Doozy - Google DeepMind x Cactus Compute Global Hackathon
AI Tinkerers - San Francisco
Hackathon Showcase

Doozy

Team consisting of an ex-Amazon SDE and Harvard CS founder skilled in AWS serverless/AI agents, paired with a Pratt-educated systems thinker and UX researcher.

2 members

Hybrid On-Device Function Calling with Semantic Cache Learning

Our system implements a local-first function calling pipeline that runs a 270M parameter FunctionGemma model via the Cactus Compute runtime for on-device inference, with intelligent escalation to Gemini Flash as a cloud fallback. The architecture is designed around a core principle: handle as much as possible on-device, escalate only when uncertain, and learn from every escalation to reduce future cloud dependency.

On-Device Execution Pipeline

FunctionGemma runs entirely on-device through Cactus’s C-level inference engine (cactus_init, cactus_complete, cactus_destroy). The local pipeline uses a forced multi-call approach: user messages are split into action clauses, each clause is matched to the best tool via schema-driven keyword/stem overlap scoring against tool names, descriptions, and parameter metadata, then arguments are extracted through a forced single-tool model call with full schema context. A grounding validation layer rejects hallucinated values by verifying each extracted argument traces back to the user’s original text. When the model fails, a deterministic repair pipeline uses schema-driven type inference (_infer_value_type) to select the right candidate from regex-extracted text segments — all without any tool-specific hardcoding.

Intelligent Routing Logic

The hybrid router (generate_hybrid) uses the model’s own token-probability confidence score to decide routing.

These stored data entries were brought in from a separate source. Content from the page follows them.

(* ===== verification/EngSys.v ===== *)
(** * The world of the engineering service

    What the handlers of [apps/engmode] act on: files, properties, shell
    commands, the link to the PC, the results of the libraries they call, and
    the globals of [eng_diag.c].  Handlers are functions in the monad [M]: a
    state transformer that is [None] where the C code is undefined (an access
    outside an object) or ends the process.

    The operating system's answers are data of the state: a file may be missing,
    not writable or failing, [system] takes its results from a script, writes to
    the PC from another one. *)

From S2P Require Import Prelude EngFrame EngText.

(** ** Files *)

(** [f_reg]: a regular file keeps what is written; a device file does not.
    [f_wopen]: it can be opened for writing.  [f_ok]: reads and writes succeed
    (otherwise they return -1). *)
Record file := File { f_data : list Z; f_reg : bool; f_wopen : bool; f_ok : bool }.

(** The result of a write to the PC: so many bytes, EBUSY, or another error. *)
Inductive wres := WOk (n : Z) | WBusy | WErr.

(** One row of the table str2int. *)
Record str2int_row := Row { r_groupid : Z; r_value : Z; r_name : list Z }.

(** Results of the eFuse library and of the other libraries called. *)
Record libs := Libs {
  efuse_uid : Z * list Z;         (** [efuse_uid_read]: result and bytes *)
  efuse_hash : Z * list Z;        (** [efuse_hash_read] *)
  efuse_write_rc : Z;             (** [efuse_hash_write] *)
  efuse_enable_rc : Z;            (** [efuse_secure_enable] *)
  efuse_enabled : Z;              (** [efuse_secure_is_enabled] *)
  sql_table : option (list str2int_row); (** [eng_sql_string2int_table_get] *)
  popen_out : list Z -> option (list Z);    (** output of a command run by [popen]; [None] when it cannot be run *)
  audio_modes : Z;                (** [adev_get_audiomodenum4eng] *)
  rand_vals : list Z;             (** the next results of [rand] *)
}.

Record world := World {
  files : gmap string file;
  props : gmap string (list Z);
  props_set : list (string * list Z);    (** properties set, in order *)
  sys_log : list (list Z);               (** shell commands run, in order *)
  sys_rc : list bool;                    (** does the next command succeed *)
  dev_log : list (string * list Z);      (** writes to device files *)
  pc_out : list (list Z);                (** bytes written to the PC, per write *)
  pc_script : list wres;                 (** results of the next writes; then all succeed *)
  sql_log : list (string * Z);           (** [eng_sql_string2int_set] *)
  lib : libs;
  heap : nat -> Z;                       (** contents of fresh memory from [malloc] *)
  (** globals of eng_diag.c, adc_calibration.c *)
  g_reset : Z; g_assert_cmd : Z; g_is_data : Z; g_index : Z;
  cmd_type : Z; eq_or_tun_type : Z; eq_mode_sel_type : Z;
  s_cmd_index : Z; s_cp_ap_proc : Z; s_cur_filepos : Z;
  g_ap_cali_flag : Z; vbus_charger_disconnect : Z;
}.

(** ** The monad *)

Definition M (A : Type) : Type := world -> option (A * world).

#[export] Instance M_ret : MRet M := fun A a w => Some (a, w).
#[export] Instance M_bind : MBind M := fun A B f m w => match m w with Some (a, w) => f a w | None => None end.

Definition undefined {A} : M A := fun _ => None.
Definition gets {A} (f : world -> A) : M A := fun w => Some (f w, w).
Definition modify (f : world -> world) : M unit := fun w => Some (tt, f w).

(** A checked access. *)
Definition lift {A} (o : option A) : M A := fun w => match o with Some a => Some (a, w) | None => None end.

(** ** Updates *)

Definition set_files (f : gmap string file) (w : world) : world :=
  World f (props w) (props_set w) (sys_log w) (sys_rc w) (dev_log w) (pc_out w) (pc_script w) (sql_log w) (lib w) (heap w)
    (g_reset w) (g_assert_cmd w) (g_is_data w) (g_index w) (cmd_type w) (eq_or_tun_type w) (eq_mode_sel_type w)
    (s_cmd_index w) (s_cp_ap_proc w) (s_cur_filepos w) (g_ap_cali_flag w) (vbus_charger_disconnect w).
Definition add_prop (k : string) (v : list Z) (w : world) : world :=
  World (files w) (<[k := v]> (props w)) (props_set w ++ [(k, v)]) (sys_log w) (sys_rc w) (dev_log w) (pc_out w) (pc_script w)
    (sql_log w) (lib w) (heap w)
    (g_reset w) (g_assert_cmd w) (g_is_data w) (g_index w) (cmd_type w) (eq_or_tun_type w) (eq_mode_sel_type w)
    (s_cmd_index w) (s_cp_ap_proc w) (s_cur_filepos w) (g_ap_cali_flag w) (vbus_charger_disconnect w).
Definition set_sys (l : list (list Z)) (rc : list bool) (w : world) : world :=
  World (files w) (props w) (props_set w) l rc (dev_log w) (pc_out w) (pc_script w) (sql_log w) (lib w) (heap w)
    (g_reset w) (g_assert_cmd w) (g_is_data w) (g_index w) (cmd_type w) (eq_or_tun_type w) (eq_mode_sel_type w)
    (s_cmd_index w) (s_cp_ap_proc w) (s_cur_filepos w) (g_ap_cali_flag w) (vbus_charger_disconnect w).
Definition add_dev (p : string) (d : list Z) (w : world) : world :=
  World (files w) (props w) (props_set w) (sys_log w) (sys_rc w) (dev_log w ++ [(p, d)]) (pc_out w) (pc_script w) (sql_log w)
    (lib w) (heap w)
    (g_reset w) (g_assert_cmd w) (g_is_data w) (g_index w) (cmd_type w) (eq_or_tun_type w) (eq_mode_sel_type w)
    (s_cmd_index w) (s_cp_ap_proc w) (s_cur_filepos w) (g_ap_cali_flag w) (vbus_charger_disconnect w).
Definition set_pc (out : list (list Z)) (sc : list wres) (w : world) : world :=
  World (files w) (props w) (props_set w) (sys_log w) (sys_rc w) (dev_log w) out sc (sql_log w) (lib w) (heap w)
    (g_reset w) (g_assert_cmd w) (g_is_data w) (g_index w) (cmd_type w) (eq_or_tun_type w) (eq_mode_sel_type w)
    (s_cmd_index w) (s_cp_ap_proc w) (s_cur_filepos w) (g_ap_cali_flag w) (vbus_charger_disconnect w).
Definition add_sql (k : string) (v : Z) (w : world) : world :=
  World (files w) (props w) (props_set w) (sys_log w) (sys_rc w) (dev_log w) (pc_out w) (pc_script w) (sql_log w ++ [(k, v)])
    (lib w) (heap w)
    (g_reset w) (g_assert_cmd w) (g_is_data w) (g_index w) (cmd_type w) (eq_or_tun_type w) (eq_mode_sel_type w)
    (s_cmd_index w) (s_cp_ap_proc w) (s_cur_filepos w) (g_ap_cali_flag w) (vbus_charger_disconnect w).
Definition set_reset (z : Z) (w : world) : world :=
  World (files w) (props w) (props_set w) (sys_log w) (sys_rc w) (dev_log w) (pc_out w) (pc_script w) (sql_log w) (lib w) (heap w)
    z (g_assert_cmd w) (g_is_data w) (g_index w) (cmd_type w) (eq_or_tun_type w) (eq_mode_sel_type w)
    (s_cmd_index w) (s_cp_ap_proc w) (s_cur_filepos w) (g_ap_cali_flag w) (vbus_charger_disconnect w).
Definition set_assert (z : Z) (w : world) : world :=
  World (files w) (props w) (props_set w) (sys_log w) (sys_rc w) (dev_log w) (pc_out w) (pc_script w) (sql_log w) (lib w) (heap w)
    (g_reset w) z (g_is_data w) (g_index w) (cmd_type w) (eq_or_tun_type w) (eq_mode_sel_type w)
    (s_cmd_index w) (s_cp_ap_proc w) (s_cur_filepos w) (g_ap_cali_flag w) (vbus_charger_disconnect w).
(** The audio globals: index, command, kind, selector. *)
Definition set_audio (i c e s : Z) (w : world) : world :=
  World (files w) (props w) (props_set w) (sys_log w) (sys_rc w) (dev_log w) (pc_out w) (pc_script w) (sql_log w) (lib w) (heap w)
    (g_reset w) (g_assert_cmd w) (g_is_data w) i c e s
    (s_cmd_index w) (s_cp_ap_proc w) (s_cur_filepos w) (g_ap_cali_flag w) (vbus_charger_disconnect w).
Definition set_cmd_index (z : Z) (w : world) : world :=
  World (files w) (props w) (props_set w) (sys_log w) (sys_rc w) (dev_log w) (pc_out w) (pc_script w) (sql_log w) (lib w) (heap w)
    (g_reset w) (g_assert_cmd w) (g_is_data w) (g_index w) (cmd_type w) (eq_or_tun_type w) (eq_mode_sel_type w)
    z (s_cp_ap_proc w) (s_cur_filepos w) (g_ap_cali_flag w) (vbus_charger_disconnect w).
Definition set_cp_ap (z : Z) (w : world) : world :=
  World (files w) (props w) (props_set w) (sys_log w) (sys_rc w) (dev_log w) (pc_out w) (pc_script w) (sql_log w) (lib w) (heap w)
    (g_reset w) (g_assert_cmd w) (g_is_data w) (g_index w) (cmd_type w) (eq_or_tun_type w) (eq_mode_sel_type w)
    (s_cmd_index w) z (s_cur_filepos w) (g_ap_cali_flag w) (vbus_charger_disconnect w).
Definition set_filepos (z : Z) (w : world) : world :=
  World (files w) (props w) (props_set w) (sys_log w) (sys_rc w) (dev_log w) (pc_out w) (pc_script w) (sql_log w) (lib w) (heap w)
    (g_reset w) (g_assert_cmd w) (g_is_data w) (g_index w) (cmd_type w) (eq_or_tun_type w) (eq_mode_sel_type w)
    (s_cmd_index w) (s_cp_ap_proc w) z (g_ap_cali_flag w) (vbus_charger_disconnect w).
Definition set_vbus (z : Z) (w : world) : world :=
  World (files w) (props w) (props_set w) (sys_log w) (sys_rc w) (dev_log w) (pc_out w) (pc_script w) (sql_log w) (lib w) (heap w)
    (g_reset w) (g_assert_cmd w) (g_is_data w) (g_index w) (cmd_type w) (eq_or_tun_type w) (eq_mode_sel_type w)
    (s_cmd_index w) (s_cp_ap_proc w) (s_cur_filepos w) (g_ap_cali_flag w) z.
(** ** System calls *)

(** Open for reading; the contents, and whether reads succeed. *)
Definition open_read (path : string) : M (option file) := gets (fun w => files w !! path).

(** [open] with O_WRONLY or O_RDWR and without O_CREAT. *)
Definition open_write (path : string) : M (option file) :=
  gets (fun w => match files w !! path with Some f => if f_wopen f then Some f else None | None => None end).

(** [read] of at most [n] bytes from the start. *)
Definition read_file (f : file) (n : nat) : Z * list Z :=
  if f_ok f then let d := take n (f_data f) in (Z.of_nat (length d), d) else (-1, []).

(** Contents after [write] of [d] at [pos]. *)
Definition write_at (old : list Z) (pos : nat) (d : list Z) : list Z :=
  take pos old ++ replicate (pos - length old) 0 ++ d ++ drop (pos + length d) old.

(** [write] at [pos] to an open file. *)
Definition write_file (path : string) (pos : nat) (d : list Z) : M Z := fun w =>
  match files w !! path with
  | Some f =>
      if f_ok f then
        Some (Z.of_nat (length d),
              if f_reg f
              then set_files (<[path := File (write_at (f_data f) pos d) true (f_wopen f) true]> (files w)) w
              else add_dev path d w)
      else Some (-1, w)
  | None => Some (-1, w)
  end.

(** [open] with O_CREAT|O_TRUNC: fails for a file that is not writable. *)
Definition creat_trunc (path : string) : M bool := fun w =>
  match files w !! path with
  | Some f => if f_wopen f then Some (true, set_files (<[path := File [] true true (f_ok f)]> (files w)) w) else Some (false, w)
  | None => Some (true, set_files (<[path := File [] true true true]> (files w)) w)
  end.

Definition remove_file (path : string) : M unit := modify (fun w => set_files (delete path (files w)) w).
Definition access_ok (path : string) : M bool := gets (fun w => bool_decide (is_Some (files w !! path))).

(** [property_get] with a default. *)
Definition property_get (k : string) (dflt : list Z) : M (list Z) := gets (fun w => default dflt (props w !! k)).
Definition property_set (k : string) (v : list Z) : M unit := modify (add_prop k v).

(** [system]: does the command exit with status 0? *)
Definition system (cmd : list Z) : M bool := fun w =>
  Some (match sys_rc w with b :: _ => b | [] => true end, set_sys (sys_log w ++ [cmd]) (tail (sys_rc w)) w).

(** [popen] for reading. *)
Definition popen (cmd : list Z) : M (option (list Z)) := fun w =>
  Some (popen_out (lib w) cmd, set_sys (sys_log w ++ [cmd]) (sys_rc w) w).

(** One [write] to the serial device of the PC. *)
Definition pc_write (buf : list Z) : M wres := fun w =>
  match pc_script w with
  | [] => Some (WOk (Z.of_nat (length buf)), set_pc (pc_out w ++ [buf]) [] w)
  | WOk n :: sc => Some (WOk n, set_pc (pc_out w ++ [take (Z.to_nat n) buf]) sc w)
  | r :: sc => Some (r, set_pc (pc_out w) sc w)
  end.

(** [malloc] never fails here; its memory is not initialised. *)
Definition malloc (n : nat) : M (list Z) := gets (fun w => map (heap w) (seq 0 n)).

(** Overwriting part of a buffer. *)
Definition poke (m : list Z) (off : nat) (d : list Z) : M (list Z) := lift (mem_write m (Z.of_nat off) d).
Definition peek (m : list Z) (off len : nat) : M (list Z) := lift (mem_read m (Z.of_nat off) (Z.of_nat len)).

(** Parts of the state that most handlers leave alone. *)
Definition same_env (w w1 : world) : Prop :=
  g_ap_cali_flag w1 = g_ap_cali_flag w /\ s_cp_ap_proc w1 = s_cp_ap_proc w /\
  pc_out w1 = pc_out w /\ pc_script w1 = pc_script w.

#[export] Instance same_env_preorder : PreOrder same_env.
Proof. split; [done|]. unfold same_env. intros w w1 w2 H1 H2. destruct_and!. split_and!; congruence. Qed.

(** Case analysis of a run. *)
Lemma bind_run {A B} (m : M A) (f : A -> M B) w :
  (m ≫= f) w = match m w with Some (a, w') => f a w' | None => None end.
Proof. done. Qed.

(** Reading and overwriting a part of a buffer that is given by its pieces. *)
Lemma poke_at (a x b y : list Z) off w :
  off = length a -> length x = length y -> poke (a ++ x ++ b) off y w = Some (a ++ y ++ b, w).
Proof.
  intros -> Hl. unfold poke, lift. rewrite mem_write_nat by (rewrite !length_app; lia).
  unfold splice. rewrite (take_app_exact a) by done. rewrite <- drop_drop, (drop_app_exact a) by done.
  by rewrite (drop_app_exact x) by done.
Qed.

Lemma peek_at (a x b : list Z) off len w :
  off = length a -> len = length x -> peek (a ++ x ++ b) off len w = Some (x, w).
Proof.
  intros -> ->. unfold peek, lift. rewrite mem_read_nat by (rewrite !length_app; lia).
  by rewrite (drop_app_exact a), (take_app_exact x) by done.
Qed.

Lemma mret_run {A} (a : A) w : (mret a : M A) w = Some (a, w).
Proof. done. Qed.

Lemma ld16_at (a b : list Z) v off : off = length a -> ld16 (a ++ st16 v ++ b) off = u16 v.
Proof.
  intros ->. rewrite <- (ld16_st16 v). unfold ld16. rewrite !(lookup_total_app_r a) by lia.
  rewrite Nat.sub_diag. replace (length a + 1 - length a)%nat with 1%nat by lia.
  by rewrite !(lookup_total_app_l (st16 v)) by (cbn; lia).
Qed.

Lemma ld32_at (a b : list Z) v off : off = length a -> ld32 (a ++ st32 v ++ b) off = u32 v.
Proof.
  intros ->. rewrite <- (ld32_st32 v). rewrite ld32_app_r by lia. rewrite Nat.sub_diag. by rewrite ld32_app_l.
Qed.

(** Steps of a run that are determined. *)
Create Rewrite HintDb run.
#[export] Hint Rewrite @bind_run @mret_run : run.

(** A system with the given files, for examples. *)
Definition demo_libs : libs := Libs (0, []) (0, []) 0 0 0 None (fun _ => None) 4 [].
Definition init_world (fs : gmap string file) : world :=
  World fs ∅ [] [] [] [] [] [] [] demo_libs (fun _ => 0xAA)
    0 0 0 0 0 0 0 (-1) 0 0 1 0.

When FunctionGemma returns high confidence (≥ 0.95), the result is served directly on-device with sub-second latency and zero network dependency — preserving user privacy since no data leaves the device. When confidence is low, the system escalates to Gemini Flash via the Google GenAI API, which provides higher-accuracy results at the cost of latency and network exposure.

Semantic Cache Learning Loop

The most novel aspect is the persistent semantic cache (ToolCallStore), powered by Qwen3-Embedding-0.6B (also running on-device via Cactus) and Cactus’s built-in vector index (cactus_index_init, cactus_index_add, cactus_index_query). Every cloud escalation stores the query embedding and correct tool calls. On subsequent requests, the cache performs cosine similarity lookup — if a near-identical query was previously resolved by the cloud (score ≥ 0.99), the cached result is returned instantly. For moderate-similarity hits (0.75–0.99), the cached example is injected as a few-shot prompt into FunctionGemma’s context, guiding the local model to produce better extractions. This creates an agentic learning loop: the system starts cold, escalates to the cloud for difficult cases, caches the answers, and progressively handles more queries locally over time — shifting the edge-cloud frontier with each interaction.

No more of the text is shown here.